◆ **Stored data**

(** Null is [None]. *)
Definition kima_alloc_vpgdesc (ptr : Z) : KM (option Z) :=
  s <- get id;
  match OMap.first (vpgdesc_free_tree s) with
  | Some (_, n) =>
      poolpg <- page_floor n;
      set_used poolpg (fun u => u + 1);;
      vpgdesc_to_query n ptr;;
      ret (Some n)
  | None =>
      pg <- kima_vpgalloc (page_size s);
      if pg =? 0 then ret None
      else
        link_page pg (vpgdesc_poolpg_list s);;
        s <- get id;
        put_vpgdescs pg (vpgdesc_query_tree s) (vpgdesc_free_tree s) (vpgdescs s);;
        set_used pg (fun _ => 1);;
        vpgdesc_new_slots pg ptr;;
        ret (Some (pg + vpgdesc_slots_off s))
  end.

(** ** Block records ([ublk.cc]) *)

Definition kima_lookup_ublk (ptr : Z) : KM (option Z) := get (fun s => ublk_query_tree s !! ptr).

Definition kima_lookup_nearest_ublk (ptr : Z) : KM (option Z) :=
  get (fun s => snd <$> OMap.max_lteq ptr (ublk_query_tree s)).

Definition ublk_to_free (n : Z) : KM unit :=
  u <- get_ublk n;
  s <- get id;
  q <- tree_remove (ublk_query_tree s) (u_rb_value u) n;
  f <- tree_insert (ublk_free_tree s) n n;
  put_ublks (ublk_poolpg_list s) q f (<[n := mkUblk n (u_size u)]> (ublks s)).

Definition ublk_drop_slots (pg : Z) : KM unit :=
  s <- get id;
  for_loop (Z.to_nat (ublk_slots_size s)) 0 (fun i _ =>
    let n := pg + ublk_slots_off s + i * sizeof_ublk lay in
    u <- get_ublk n;
    s <- get id;
    f <- tree_remove (ublk_free_tree s) (u_rb_value u) n;
    put_ublks (ublk_poolpg_list s) (ublk_query_tree s) f (delete n (ublks s));;
    ret (Next (R := Empty_set) tt)) tt;;
  ret tt.

Definition kima_free_ublk (n : Z) : KM unit :=
  poolpg <- page_floor n;
  ublk_to_free n;;
  set_used poolpg (fun u => u - 1);;
  h <- get_header poolpg;
  when (used_num h =? 0)
    (unlink_page poolpg;;
     ublk_drop_slots poolpg;;
     drop_header poolpg;;
     p <- get page_size;
     kima_vpgfree poolpg p;;
     add_pages (-1)).

Definition ublk_to_query (n ptr size : Z) : KM unit :=
  u <- get_ublk n;
  s <- get id;
  f <- tree_remove (ublk_free_tree s) (u_rb_value u) n;
  q <- tree_insert (ublk_query_tree s) ptr n;
  put_ublks (ublk_poolpg_list s) q f (<[n := mkUblk ptr size]> (ublks s)).

Definition ublk_new_slots (pg ptr size : Z) : KM unit :=
  s <- get id;
  let slot i := pg + ublk_slots_off s + i * sizeof_ublk lay in
  q <- tree_insert (ublk_query_tree s) ptr (slot 0);
  put_ublks (ublk_poolpg_list s) q (ublk_free_tree s) (<[slot 0 := mkUblk ptr size]> (ublks s));;
  for_loop (Z.to_nat (ublk_slots_size s - 1)) 1 (fun i _ =>
    s <- get id;
    f <- tree_insert (ublk_free_tree s) (slot i) (slot i);
    put_ublks (ublk_poolpg_list s) (ublk_query_tree s) f (<[slot i := mkUblk (slot i) 0]> (ublks s));;
    ret (Next (R := Empty_set) tt)) tt;;
  ret tt.

Definition kima_alloc_ublk (ptr size : Z) : KM (option Z) :=
  s <- get id;
  match OMap.first (ublk_free_tree s) with
  | Some (_, n) =>
      poolpg <- page_floor n;
      set_used poolpg (fun u => u + 1);;
      ublk_to_query n ptr size;;
      ret (Some n)
  | None =>
      pg <- kima_vpgalloc (page_size s);
      if pg =? 0 then ret None
      else
        link_page pg (ublk_poolpg_list s);;
        s <- get id;
        put_ublks pg (ublk_query_tree s) (ublk_free_tree s) (ublks s);;
        set_used pg (fun _ => 1);;
        ublk_new_slots pg ptr size;;
        c <- ceil size;
        add_pages (c / page_size s);;
        ret (Some (pg + ublk_slots_off s))
  end.

(** ** The pool ([init.cc]) *)

Definition ki_init_kima_pool (page_size0 : Z) (s : pool) : outcome pool :=
  match ceil_align_to (sizeof_header lay) (alignof_vpgdesc lay), ceil_align_to (sizeof_header lay) (alignof_ublk lay) with
  | Ok voff, Ok uoff =>
      if (sizeof_vpgdesc lay =? 0) || (sizeof_ublk lay =? 0) then Fault
      else
        Ok (mkPool (mutex s) (ublk_poolpg_list s) (ublk_query_tree s) (ublk_free_tree s)
          (vpgdesc_poolpg_list s) (vpgdesc_query_tree s) (vpgdesc_free_tree s) (num_allocated_pages s)
          page_size0 true uoff (w64 (page_size0 - uoff) / sizeof_ublk lay)
          voff (w64 (page_size0 - voff) / sizeof_vpgdesc lay)
          (ublks s) (vpgdescs s) (headers s) (bytes s) (hw s))
  | _, _ => Panic
  end.

(** A pool as its constructor leaves it, over a memory manager in state [h] *)
Definition empty_pool (h : H) : pool :=
  mkPool false 0 ∅ ∅ 0 ∅ ∅ 0 0 false 0 0 0 0 ∅ ∅ ∅ ∅ h.

Definition kima_get_allocated_page_num : KM Z := get num_allocated_pages.

(** ** Blocks ([malloc.cc]) *)

(** The first page of the [n] bytes from [base] that has no descriptor *)
Definition missing_page (base n : Z) : KM (option Z) :=
  page_loop 0 n (fun j =>
    d <- kima_lookup_vpgdesc (w64 (base + j));
    ret (match d with Some _ => Next tt | None => Return (w64 (base + j)) end)).

(** [++vpgdesc->ref_count] for every page of the [n] bytes from [base] *)
Definition take_pages (base n : Z) : KM unit :=
  page_loop 0 n (fun j =>
    d <- kima_lookup_vpgdesc (w64 (base + j));
    match d with
    | None => panic
    | Some m =>
        d <- get_vpgdesc m;
        set_vpgdesc m (mkDesc (d_rb_value d) (w64 (ref_count d + 1)));;
        ret (Next (R := Empty_set) tt)
    end);;
  ret tt.

(** [if (!(--vpgdesc->ref_count)) kima_free_vpgdesc(...)] for the page at [a] *)
Definition drop_page (a : Z) : KM unit :=
  d <- kima_lookup_vpgdesc a;
  match d with
  | None => panic
  | Some m =>
      d <- get_vpgdesc m;
      let r := w64 (ref_count d - 1) in
      set_vpgdesc m (mkDesc (d_rb_value d) r);;
      when (r =? 0) (kima_free_vpgdesc m)
  end.

(** ... for every page that the [size] bytes from [base] touch *)
Definition drop_pages (base size : Z) : KM unit :=
  first <- page_floor base;
  limit <- ceil (w64 (base + size));
  page_loop first limit (fun i =>
    drop_page (w64 (first + i));;
    ret (Next (R := Empty_set) tt));;
  ret tt.

Definition align_up (cur alignment : Z) : KM Z :=
  if alignment =? 0 then fault
  else
    let aligned_diff := cur mod alignment in
    ret (if negb (aligned_diff =? 0) then w64 (cur + (alignment - aligned_diff)) else cur).

(** The end of the block record [u] when it overlaps the [size] bytes at [cur];
    a record [skip] is passed over, as [kima_realloc] does with the old one. *)
Definition overlap_end (skip u : option Z) (cur size : Z) : KM (option Z) :=
  match u with
  | None => ret None
  | Some n =>
      if bool_decide (skip = Some n) then ret None
      else
        b <- get_ublk n;
        ret (if PBOS_ISOVERLAPPED cur size (u_rb_value b) (u_size b)
             then Some (w64 (u_rb_value b + u_size b)) else None)
  end.

(** One round of the loop over [cur_base]: the next candidate, or the place
    found, or none. *)
Definition fit_round (skip : option Z) (size alignment limit cur_base : Z) : KM (Z + option Z) :=
  if limit <? cur_base then ret (inr None)
  else
    cur_base <- align_up cur_base alignment;
    u <- kima_lookup_nearest_ublk cur_base;
    e <- overlap_end skip u cur_base size;
    match e with
    | Some e => ret (inl e)
    | None =>
        u <- kima_lookup_nearest_ublk (w64 (w64 (cur_base + size) - 1));
        e <- overlap_end skip u cur_base size;
        match e with
        | Some e => ret (inl e)
        | None => ret (inr (Some cur_base))
        end
    end.

(** The loop over [cur_base] within the pages from [desc] *)
Definition fit (skip : option Z) (size alignment desc : Z) : KM (option Z) :=
  c <- ceil size;
  let limit := w64 (desc + (c - size)) in
  s <- get id;
  loop (Datatypes.S (base.size (ublk_query_tree s)))
    (fit_round skip size alignment limit) desc.

(** One round of the loop over the page descriptors, with the key of the
    iterator and [continuous_area_base]; [found] is what is done with a place
    in the pages from a descriptor. *)
Definition area_round {R} (skip : option Z) (size alignment : Z) (found : Z -> Z -> KM R)
    (v : option Z * Z) : KM (option Z * Z + option R) :=
  let '(it, continuous_area_base) := v in
  match it with
  | None => ret (inr None)
  | Some desc =>
      s <- get id;
      let next_desc := fst <$> OMap.next desc (vpgdesc_query_tree s) in
      if desc <? continuous_area_base then ret (inl (next_desc, continuous_area_base))
      else
        c <- ceil size;
        miss <- missing_page desc c;
        match miss with
        | Some a => ret (inl (fst <$> OMap.max_lteq a (vpgdesc_query_tree s), a))
        | None =>
            f <- fit skip size alignment desc;
            match f with
            | Some cur_base => r <- found desc cur_base; ret (inr (Some r))
            | None => ret (inl (next_desc, continuous_area_base))
            end
        end
  end.

(** The loop over the page descriptors *)
Definition find_area {R} (skip : option Z) (size alignment : Z) (found : Z -> Z -> KM R) : KM (option R) :=
  s <- get id;
  let t := vpgdesc_query_tree s in
  loop (Datatypes.S (2 * base.size t)) (area_round skip size alignment found) (fst <$> OMap.first t, 0).

(** [release_vpgdesc_sg] *)
Definition release_vpgdescs (base i : Z) : KM unit :=
  page_loop 0 i (fun j =>
    d <- kima_lookup_vpgdesc (w64 (base + j));
    match d with
    | None => fault
    | Some n => kima_free_vpgdesc n;; ret (Next (R := Empty_set) tt)
    end);;
  add_pages (- i).

(** A descriptor with one reference for the page at [a] *)
Definition new_page (a : Z) : KM bool :=
  d <- kima_alloc_vpgdesc a;
  match d with
  | None => ret false
  | Some n =>
      d <- get_vpgdesc n;
      set_vpgdesc n (mkDesc (d_rb_value d) (w64 (ref_count d + 1)));;
      ret true
  end.

(** The second half of [kima_alloc]: new pages *)
Definition alloc_new (size alignment : Z) : KM Z :=
  c <- ceil (w64 (size + alignment));
  pg <- kima_vpgalloc c;
  new_free_pg <- align_up pg alignment;
  if new_free_pg =? 0 then ret 0
  else
    r <- page_loop 0 size (fun i =>
      ok <- new_page (w64 (new_free_pg + i));
      ret (if ok : bool then Next tt else Return i));
    match r with
    | Some i => release_vpgdescs new_free_pg i;; ret 0
    | None =>
        c <- ceil size;
        s <- get id;
        add_pages (c / page_size s);;
        u <- kima_alloc_ublk new_free_pg size;
        match u with
        | None => release_vpgdescs new_free_pg c;; ret 0
        | Some _ => ret new_free_pg
        end
    end.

◆ **WHAT IS NEEDED**
Where a line above includes "skip", copy that line.

◆ **TASK RESPONSE**
    a record [skip] is passed over, as [kima_realloc] does with the old one. *)
Definition overlap_end (skip u : option Z) (cur size : Z) : KM (option Z) :=
      if bool_decide (skip = Some n) then ret None
Definition fit_round (skip : option Z) (size alignment limit cur_base : Z) : KM (Z + option Z) :=
    e <- overlap_end skip u cur_base size;
        e <- overlap_end skip u cur_base size;
Definition fit (skip : option Z) (size alignment desc : Z) : KM (option Z) :=
    (fit_round skip size alignment limit) desc.
Definition area_round {R} (skip : option Z) (size alignment : Z) (found : Z -> Z -> KM R)
            f <- fit skip size alignment desc;
Definition find_area {R} (skip : option Z) (size alignment : Z) (found : Z -> Z -> KM R) : KM (option R) :=
  loop (Datatypes.S (2 * base.size t)) (area_round skip size alignment found) (fst <$> OMap.first t, 0).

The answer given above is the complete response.